**Activity:**
Copy exactly the lines that run from the one containing "view_rows (Z.of_nat L)" through the end of the entries, both ends included.

**Input:**
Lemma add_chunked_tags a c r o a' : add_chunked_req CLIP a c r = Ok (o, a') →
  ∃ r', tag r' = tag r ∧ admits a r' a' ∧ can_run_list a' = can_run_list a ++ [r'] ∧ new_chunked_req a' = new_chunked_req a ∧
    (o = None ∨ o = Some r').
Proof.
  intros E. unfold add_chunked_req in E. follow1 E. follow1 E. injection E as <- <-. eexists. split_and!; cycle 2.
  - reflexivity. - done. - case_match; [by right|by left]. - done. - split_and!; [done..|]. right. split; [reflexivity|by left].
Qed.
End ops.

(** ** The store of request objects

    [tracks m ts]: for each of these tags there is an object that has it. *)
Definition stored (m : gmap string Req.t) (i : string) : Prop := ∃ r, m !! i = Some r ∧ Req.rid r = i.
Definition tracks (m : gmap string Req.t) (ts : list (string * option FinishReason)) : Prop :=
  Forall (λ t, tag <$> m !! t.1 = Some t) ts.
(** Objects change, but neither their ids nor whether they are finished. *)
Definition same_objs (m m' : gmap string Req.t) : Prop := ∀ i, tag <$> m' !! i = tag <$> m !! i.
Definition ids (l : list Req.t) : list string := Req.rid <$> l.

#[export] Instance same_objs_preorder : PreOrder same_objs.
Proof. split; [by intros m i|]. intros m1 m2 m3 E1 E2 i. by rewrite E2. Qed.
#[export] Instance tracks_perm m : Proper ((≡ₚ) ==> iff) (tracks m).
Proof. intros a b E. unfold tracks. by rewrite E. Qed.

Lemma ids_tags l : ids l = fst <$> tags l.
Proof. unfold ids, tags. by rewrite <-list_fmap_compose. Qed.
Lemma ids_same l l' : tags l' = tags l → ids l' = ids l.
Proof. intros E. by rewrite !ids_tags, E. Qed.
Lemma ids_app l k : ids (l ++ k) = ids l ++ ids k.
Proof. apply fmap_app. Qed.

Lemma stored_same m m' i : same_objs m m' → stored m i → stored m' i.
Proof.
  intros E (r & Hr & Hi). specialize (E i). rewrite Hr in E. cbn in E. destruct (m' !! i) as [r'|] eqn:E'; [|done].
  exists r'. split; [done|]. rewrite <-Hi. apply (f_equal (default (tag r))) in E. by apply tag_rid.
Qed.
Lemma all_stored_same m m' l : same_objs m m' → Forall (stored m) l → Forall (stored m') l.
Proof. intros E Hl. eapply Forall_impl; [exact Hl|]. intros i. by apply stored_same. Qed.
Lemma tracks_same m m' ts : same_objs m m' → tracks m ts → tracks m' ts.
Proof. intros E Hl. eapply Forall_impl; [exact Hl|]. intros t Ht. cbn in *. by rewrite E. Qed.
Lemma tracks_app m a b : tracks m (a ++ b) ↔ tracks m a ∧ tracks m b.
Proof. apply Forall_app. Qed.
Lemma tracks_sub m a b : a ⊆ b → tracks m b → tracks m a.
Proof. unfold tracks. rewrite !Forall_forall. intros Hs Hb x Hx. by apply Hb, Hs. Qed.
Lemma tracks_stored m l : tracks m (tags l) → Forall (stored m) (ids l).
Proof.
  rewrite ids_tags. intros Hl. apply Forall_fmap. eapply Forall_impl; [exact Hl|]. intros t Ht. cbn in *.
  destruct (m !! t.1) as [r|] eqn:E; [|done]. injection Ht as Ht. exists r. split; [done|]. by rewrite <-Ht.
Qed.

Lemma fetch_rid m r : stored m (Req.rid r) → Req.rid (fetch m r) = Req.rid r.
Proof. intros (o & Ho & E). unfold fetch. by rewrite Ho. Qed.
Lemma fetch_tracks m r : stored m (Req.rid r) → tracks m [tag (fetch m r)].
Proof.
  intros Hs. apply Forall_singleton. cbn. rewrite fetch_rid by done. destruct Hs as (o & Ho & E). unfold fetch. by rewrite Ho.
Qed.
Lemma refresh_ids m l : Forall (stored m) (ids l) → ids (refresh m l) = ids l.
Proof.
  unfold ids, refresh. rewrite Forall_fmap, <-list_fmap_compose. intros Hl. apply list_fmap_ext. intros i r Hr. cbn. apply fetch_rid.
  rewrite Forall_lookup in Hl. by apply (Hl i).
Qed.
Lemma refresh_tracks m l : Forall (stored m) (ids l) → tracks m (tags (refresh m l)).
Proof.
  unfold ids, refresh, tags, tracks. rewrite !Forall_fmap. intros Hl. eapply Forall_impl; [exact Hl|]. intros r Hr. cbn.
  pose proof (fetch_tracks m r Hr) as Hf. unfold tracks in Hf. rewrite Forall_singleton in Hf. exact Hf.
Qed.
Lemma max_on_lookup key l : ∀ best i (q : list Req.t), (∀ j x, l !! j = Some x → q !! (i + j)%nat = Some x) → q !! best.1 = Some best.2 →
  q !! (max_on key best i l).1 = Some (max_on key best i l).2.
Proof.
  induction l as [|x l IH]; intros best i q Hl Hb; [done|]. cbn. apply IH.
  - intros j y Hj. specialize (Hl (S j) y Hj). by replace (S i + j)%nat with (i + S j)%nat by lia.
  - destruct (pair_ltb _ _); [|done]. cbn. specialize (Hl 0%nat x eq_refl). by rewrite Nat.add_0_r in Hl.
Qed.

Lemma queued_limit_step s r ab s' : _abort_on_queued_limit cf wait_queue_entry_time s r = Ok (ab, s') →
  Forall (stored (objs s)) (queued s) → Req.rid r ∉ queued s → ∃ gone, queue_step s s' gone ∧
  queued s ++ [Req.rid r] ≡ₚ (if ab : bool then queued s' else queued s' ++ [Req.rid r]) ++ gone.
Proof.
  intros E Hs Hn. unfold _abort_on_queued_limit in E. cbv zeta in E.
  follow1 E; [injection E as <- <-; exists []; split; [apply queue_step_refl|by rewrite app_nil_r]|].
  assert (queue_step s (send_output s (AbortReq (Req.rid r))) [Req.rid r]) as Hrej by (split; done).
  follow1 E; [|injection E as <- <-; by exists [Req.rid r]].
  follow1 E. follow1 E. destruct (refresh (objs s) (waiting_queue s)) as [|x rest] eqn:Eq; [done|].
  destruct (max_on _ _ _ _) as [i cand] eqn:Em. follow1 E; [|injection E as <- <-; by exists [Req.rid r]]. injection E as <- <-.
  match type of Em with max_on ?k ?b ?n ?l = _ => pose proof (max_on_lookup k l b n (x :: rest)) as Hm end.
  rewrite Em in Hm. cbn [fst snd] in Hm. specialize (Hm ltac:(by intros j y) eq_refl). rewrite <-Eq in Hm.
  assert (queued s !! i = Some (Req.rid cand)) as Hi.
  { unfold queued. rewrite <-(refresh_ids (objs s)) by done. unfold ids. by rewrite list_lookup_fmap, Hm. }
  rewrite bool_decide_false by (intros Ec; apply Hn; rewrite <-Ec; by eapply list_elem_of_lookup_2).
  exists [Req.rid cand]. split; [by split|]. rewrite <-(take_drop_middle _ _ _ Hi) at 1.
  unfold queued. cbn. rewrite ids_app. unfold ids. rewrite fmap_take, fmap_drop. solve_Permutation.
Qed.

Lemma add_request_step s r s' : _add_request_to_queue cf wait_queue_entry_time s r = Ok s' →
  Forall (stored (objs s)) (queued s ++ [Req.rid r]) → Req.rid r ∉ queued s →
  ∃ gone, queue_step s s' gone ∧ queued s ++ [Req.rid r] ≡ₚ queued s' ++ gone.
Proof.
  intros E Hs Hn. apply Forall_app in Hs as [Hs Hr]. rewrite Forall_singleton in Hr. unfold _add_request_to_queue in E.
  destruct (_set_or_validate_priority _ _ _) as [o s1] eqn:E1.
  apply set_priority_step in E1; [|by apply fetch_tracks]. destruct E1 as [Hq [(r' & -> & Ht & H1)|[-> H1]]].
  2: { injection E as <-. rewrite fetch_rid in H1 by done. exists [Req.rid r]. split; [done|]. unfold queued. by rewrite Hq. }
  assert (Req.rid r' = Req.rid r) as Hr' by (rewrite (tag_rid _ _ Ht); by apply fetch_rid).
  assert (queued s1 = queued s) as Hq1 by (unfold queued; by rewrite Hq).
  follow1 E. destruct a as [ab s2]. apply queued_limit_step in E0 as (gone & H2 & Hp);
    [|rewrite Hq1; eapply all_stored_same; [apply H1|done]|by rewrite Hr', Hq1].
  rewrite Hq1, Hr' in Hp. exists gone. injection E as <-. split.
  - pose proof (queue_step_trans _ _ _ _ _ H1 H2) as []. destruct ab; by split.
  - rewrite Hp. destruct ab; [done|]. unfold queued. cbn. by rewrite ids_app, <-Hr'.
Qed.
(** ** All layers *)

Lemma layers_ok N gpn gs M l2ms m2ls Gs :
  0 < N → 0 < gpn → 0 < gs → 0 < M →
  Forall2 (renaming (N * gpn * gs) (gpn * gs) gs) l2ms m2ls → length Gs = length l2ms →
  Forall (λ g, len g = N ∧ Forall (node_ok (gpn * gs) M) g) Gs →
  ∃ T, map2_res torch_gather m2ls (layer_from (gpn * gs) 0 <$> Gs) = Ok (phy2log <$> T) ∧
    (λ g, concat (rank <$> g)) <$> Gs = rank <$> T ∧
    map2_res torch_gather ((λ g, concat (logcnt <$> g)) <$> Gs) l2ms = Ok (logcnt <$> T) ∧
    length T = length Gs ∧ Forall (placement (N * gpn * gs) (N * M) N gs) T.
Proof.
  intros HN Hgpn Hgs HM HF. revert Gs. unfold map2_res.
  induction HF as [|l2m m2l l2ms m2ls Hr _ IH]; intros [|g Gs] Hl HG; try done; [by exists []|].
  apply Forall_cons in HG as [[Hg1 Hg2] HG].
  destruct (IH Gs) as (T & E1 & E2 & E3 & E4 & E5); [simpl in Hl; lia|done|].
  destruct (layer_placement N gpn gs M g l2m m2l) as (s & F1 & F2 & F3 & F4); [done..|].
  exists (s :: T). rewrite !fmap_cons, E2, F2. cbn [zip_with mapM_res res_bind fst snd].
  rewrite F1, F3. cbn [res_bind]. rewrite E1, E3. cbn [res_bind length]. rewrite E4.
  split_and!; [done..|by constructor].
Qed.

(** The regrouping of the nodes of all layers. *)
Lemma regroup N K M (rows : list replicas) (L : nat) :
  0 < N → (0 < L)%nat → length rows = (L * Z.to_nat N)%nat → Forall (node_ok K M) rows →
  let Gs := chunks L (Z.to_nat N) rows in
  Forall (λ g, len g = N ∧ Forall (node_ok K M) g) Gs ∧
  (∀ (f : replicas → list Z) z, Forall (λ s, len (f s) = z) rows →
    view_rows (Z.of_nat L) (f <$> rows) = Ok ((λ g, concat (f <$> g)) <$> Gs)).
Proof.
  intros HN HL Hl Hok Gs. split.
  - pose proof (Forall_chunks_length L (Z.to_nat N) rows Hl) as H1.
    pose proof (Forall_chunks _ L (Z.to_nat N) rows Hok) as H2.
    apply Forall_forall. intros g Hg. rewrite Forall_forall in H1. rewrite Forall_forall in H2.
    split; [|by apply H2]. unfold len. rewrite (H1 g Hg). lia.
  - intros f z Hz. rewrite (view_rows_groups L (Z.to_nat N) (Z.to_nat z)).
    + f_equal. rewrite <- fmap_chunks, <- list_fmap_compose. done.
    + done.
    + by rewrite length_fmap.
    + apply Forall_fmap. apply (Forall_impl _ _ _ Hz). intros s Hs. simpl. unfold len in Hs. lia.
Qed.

**Written reply:**
    view_rows (Z.of_nat L) (f <$> rows) = Ok ((λ g, concat (f <$> g)) <$> Gs)).
Proof.
  intros HN HL Hl Hok Gs. split.
  - pose proof (Forall_chunks_length L (Z.to_nat N) rows Hl) as H1.
    pose proof (Forall_chunks _ L (Z.to_nat N) rows Hok) as H2.
    apply Forall_forall. intros g Hg. rewrite Forall_forall in H1. rewrite Forall_forall in H2.
    split; [|by apply H2]. unfold len. rewrite (H1 g Hg). lia.
  - intros f z Hz. rewrite (view_rows_groups L (Z.to_nat N) (Z.to_nat z)).
    + f_equal. rewrite <- fmap_chunks, <- list_fmap_compose. done.
    + done.
    + by rewrite length_fmap.
    + apply Forall_fmap. apply (Forall_impl _ _ _ Hz). intros s Hs. simpl. unfold len in Hs. lia.
Qed.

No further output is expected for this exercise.